About 10 years ago I suffered a mild heart attack and, after being fitted with a couple of stents, found myself taking three different drugs. Before that, I had only taken an aspirin once or twice a year.
It appears that everyone I know who has had a heart “incident” of some kind takes the same drugs, which I understand help with blood pressure, cholesterol and maybe the “thickness” of my blood. A cardiologist friend of mine hates that term. “Blood doesn’t get thinner,” he says.
What has caught my attention over the past decade and causes me a great deal of alarm is the incessant volume of advertising for all sorts of drugs for all sorts of maladies we see on television. Each commercial, after telling you all the potential side effects, ends with “ask your doctor about …”
So I was delighted to read last week that the American Medical Association called for a ban on consumer advertising for prescription drugs and medical devices.

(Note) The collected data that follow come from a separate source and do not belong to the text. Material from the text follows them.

Lemma joint_values_agree_with_variable_values_witness :
  getCurrentVariableValues idleRobot [allKnown]
    = Returns (getStateValues allKnown,
               withMonitor idleRobot (ingest (startStateMonitor idleMonitor) allKnown),
               [StartStateMonitor; WaitForCurrentState 1 true]) ∧
  ∃ l log2,
    getCurrentJointValues
      (withMonitor idleRobot (ingest (startStateMonitor idleMonitor) allKnown))
      "wrist" [nothingKnown]
    = Returns (l, withMonitor idleRobot (ingest (startStateMonitor idleMonitor) allKnown),
               log2) ∧
    started log2 = false ∧ waited log2 = false ∧
    ∀ i x, l !! i = Some x →
      ∃ mon1 js v,
        current_state_monitor_
          (withMonitor idleRobot (ingest (startStateMonitor idleMonitor) allKnown))
        = Some mon1 ∧
        getJointState (getCurrentState mon1) "wrist" = Some js ∧
        l = getVariableValues js ∧
        getVariableNames (joint_state_model_ js) !! i = Some v ∧
        getStateValues allKnown !! v = Some x.
Proof.
  assert (Hvars : getCurrentVariableValues idleRobot [allKnown]
    = Returns (getStateValues allKnown,
               withMonitor idleRobot (ingest (startStateMonitor idleMonitor) allKnown),
               [StartStateMonitor; WaitForCurrentState 1 true])).
  { apply (getCurrentVariableValues_run idleRobot idleMonitor [allKnown] true
             (ingest (startStateMonitor idleMonitor) allKnown)); [reflexivity|].
    vm_compute. reflexivity. }
  split; [exact Hvars|].
  apply (joint_values_agree_with_variable_values idleRobot "wrist" [allKnown]
           [nothingKnown] _ _ _ Hvars).
  intros mon1 [= <-]. exact distinctVariables_allKnown.
Defined.

Example joint_values_after_variable_values :
  getCurrentJointValues
    (withMonitor idleRobot (ingest (startStateMonitor idleMonitor) allKnown))
    "wrist" [nothingKnown]
  = Returns ([0.125]%float,
             withMonitor idleRobot (ingest (startStateMonitor idleMonitor) allKnown), []) ∧
  getStateValues allKnown !! "wrist" = Some 0.125%float.
Proof. split; vm_compute; reflexivity. Qed.

(** ** C10: the queries on the model *)

(** The loop over the group names stops short only at a name that the model
    does not resolve. *)
Lemma findMinContainingGroup_loop_null m joint_name gnames :
  ∀ group,
    findMinContainingGroup_loop m joint_name gnames group = NullDereference →
    ∃ gname, gname ∈ gnames ∧ getJointModelGroup m gname = None.
Proof.
  induction gnames as [|gname gnames IH]; intros group Hloop; simpl in Hloop; [done|].
  destruct (getJointModelGroup m gname) as [jmg|] eqn:Hjmg.
  - apply IH in Hloop as (g & Hg & Hnone). exists g. split; [by right|done].
  - exists gname. split; [by left|done].
Qed.

Lemma call_modelOnly quat ri c arrivals :
  modelOnly c = true →
  match call quat ri c arrivals with
  | Returns (_, ri1, log) => ri1 = ri ∧ log = []
  | NullDereference => nullInModel ri
  end.
Proof.
  intros Hc. unfold nullInModel.
  destruct c; try discriminate Hc; simpl;
    unfold getJointNames, getGroupNames, getLinkNames, getJointLimits,
      getPlanningFrame, findMinContainingGroup;
    destruct (robot_model_ ri) as [m|] eqn:Hm; simpl; auto.
  - by destruct (getJointModel m name).
  - destruct (findMinContainingGroup_loop m joint_name (getJointModelGroupNames m) None)
      as [group|] eqn:Hloop; simpl; [done|].
    apply findMinContainingGroup_loop_null in Hloop as (gname & Hin & Hnone).
    right. by exists m, gname.
Qed.

(** Run on the object, the loop over the group names leaves the object and
    the log alone, and stops short only at a name the model does not
    resolve. *)
Lemma OnObject_loop_frame m joint_name gnames :
  ∀ group ri,
    match OnObject.findMinContainingGroup_loop m joint_name gnames group ri with
    | Returns (_, ri1, log) => ri1 = ri ∧ log = []
    | NullDereference => ∃ gname, gname ∈ gnames ∧ getJointModelGroup m gname = None
    end.
Proof.
  induction gnames as [|gname gnames IH]; intros group ri; simpl; [done|].
  unfold andThen, deref.
  destruct (getJointModelGroup m gname) as [jmg|] eqn:Hjmg.
  - match goal with |- context [OnObject.findMinContainingGroup_loop _ _ _ ?g ri] =>
      specialize (IH g ri);
      destruct (OnObject.findMinContainingGroup_loop m joint_name gnames g ri)
        as [[[r ri1] log]|]
    end.
    + by destruct IH as [-> ->].
    + destruct IH as (g' & Hin & Hnone). exists g'. split; [by right|done].
  - exists gname. split; [by left|done].
Qed.

(** Each of the six queries on the model, run on the object: its body calls
    through the model handle only, so the object and the log come out as
    they went in. *)
Lemma OnObject_call_modelOnly quat ri c arrivals :
  modelOnly c = true →
  match OnObject.call quat c arrivals ri with
  | Returns (_, ri1, log) => ri1 = ri ∧ log = []
  | NullDereference => nullInModel ri
  end.
Proof.
  intros Hc. unfold nullInModel.
  destruct c; try discriminate Hc; simpl;
    unfold OnObject.getJointNames, OnObject.getGroupNames, OnObject.getLinkNames,
      OnObject.getJointLimits, OnObject.getPlanningFrame,
      OnObject.findMinContainingGroup, andThen, derefModel, deref, result;
    destruct (robot_model_ ri) as [m|] eqn:Hm; simpl; auto.
  - by destruct (getJointModel m name).
  - pose proof (OnObject_loop_frame m joint_name (getJointModelGroupNames m) None ri)
      as Hloop.
    destruct (OnObject.findMinContainingGroup_loop m joint_name
                (getJointModelGroupNames m) None ri) as [[[group ri1] log]|].
    + by destruct Hloop as [-> ->].
    + destruct Hloop as (gname & Hin & Hnone). right. by exists m, gname.
Qed.

(** The two readings of the member functions agree: run on the object, a
    call does what [call] says. *)
Lemma OnObject_loop_agrees m joint_name gnames :
  ∀ group ri,
    OnObject.findMinContainingGroup_loop m joint_name gnames group ri =
      match findMinContainingGroup_loop m joint_name gnames group with
      | Returns r => Returns (r, ri, [])
      | NullDereference => NullDereference
      end.
Proof.
  induction gnames as [|gname gnames IH]; intros group ri; simpl; [done|].
  unfold andThen, deref.
  destruct (getJointModelGroup m gname) as [jmg|]; [|done].
  rewrite IH. by destruct (findMinContainingGroup_loop _ _ _ _).
Qed.

Lemma OnObject_call_agrees quat c arrivals ri :
  OnObject.call quat c arrivals ri = call quat ri c arrivals.
Proof.
  destruct c; simpl;
    unfold OnObject.getJointNames, OnObject.getGroupNames, OnObject.getLinkNames,
      OnObject.getJointLimits, OnObject.getPlanningFrame,
      OnObject.findMinContainingGroup, getJointNames, getGroupNames, getLinkNames,
      getJointLimits, getPlanningFrame, findMinContainingGroup,
      andThen, derefModel, deref, result, constCall, mutCall.
  - by destruct (robot_model_ ri).
  - by destruct (robot_model_ ri).
  - by destruct (robot_model_ ri).
  - destruct (robot_model_ ri) as [m|]; [|done]. by destruct (getJointModel m name).
  - destruct (getLinkPose quat ri name arrivals) as [[[l ri1] log]|]; [|done].
    by rewrite app_nil_r.
  - by destruct (robot_model_ ri).
  - destruct (getCurrentVariableValues ri arrivals) as [[[d ri1] log]|]; [|done].
    by rewrite app_nil_r.
  - destruct (getCurrentJointValues ri name arrivals) as [[[l ri1] log]|]; [|done].
    by rewrite app_nil_r.
  - destruct (robot_model_ ri) as [m|]; [|done].
    rewrite OnObject_loop_agrees.
    by destruct (findMinContainingGroup_loop _ _ _ _).
Qed.

Lemma OnObject_calls_agree quat cs :
  ∀ ri, OnObject.calls quat cs ri = calls quat ri cs.
Proof.
  induction cs as [|[c arrivals] cs IH]; intros ri; simpl; [done|].
  unfold andThen. rewrite OnObject_call_agrees.
  destruct (call quat ri c arrivals) as [[[v ri1] log1]|]; [|done].
  rewrite IH.
  destruct (calls quat ri1 cs) as [[[vs ri2] log2]|]; [|done].
  unfold result. by rewrite app_nil_r.
Qed.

According to a story in The Tribune on Nov. 18, drugmakers spent $4.5 billion on consumer advertising last year. That number is staggering.
The medical profession is the newest group to express a concern about the consumer spending for prescription drugs. The AMA has joined with the World Health Organization, the National Center for Health Research and some consumer groups that fear such advertising puts pressure on doctors to prescribe medicines for their patients that they don’t think will work, are too expensive — and what scares me — are actually a threat to their well-being, according to the newspaper story.
At least one-half of the time in any given drug commercial on TV is spent telling you all the things that you could experience, including death.
In response to the AMA’s concerns, the story included a statement from the drugmakers saying that such advertising encourages you and me to seek medical advice — and removes the stigma that often comes with medical conditions.
Looking at those ads just makes me think that the morning pain from what I assume is arthritis taking its toll on this 76-year old body isn’t so bad after all.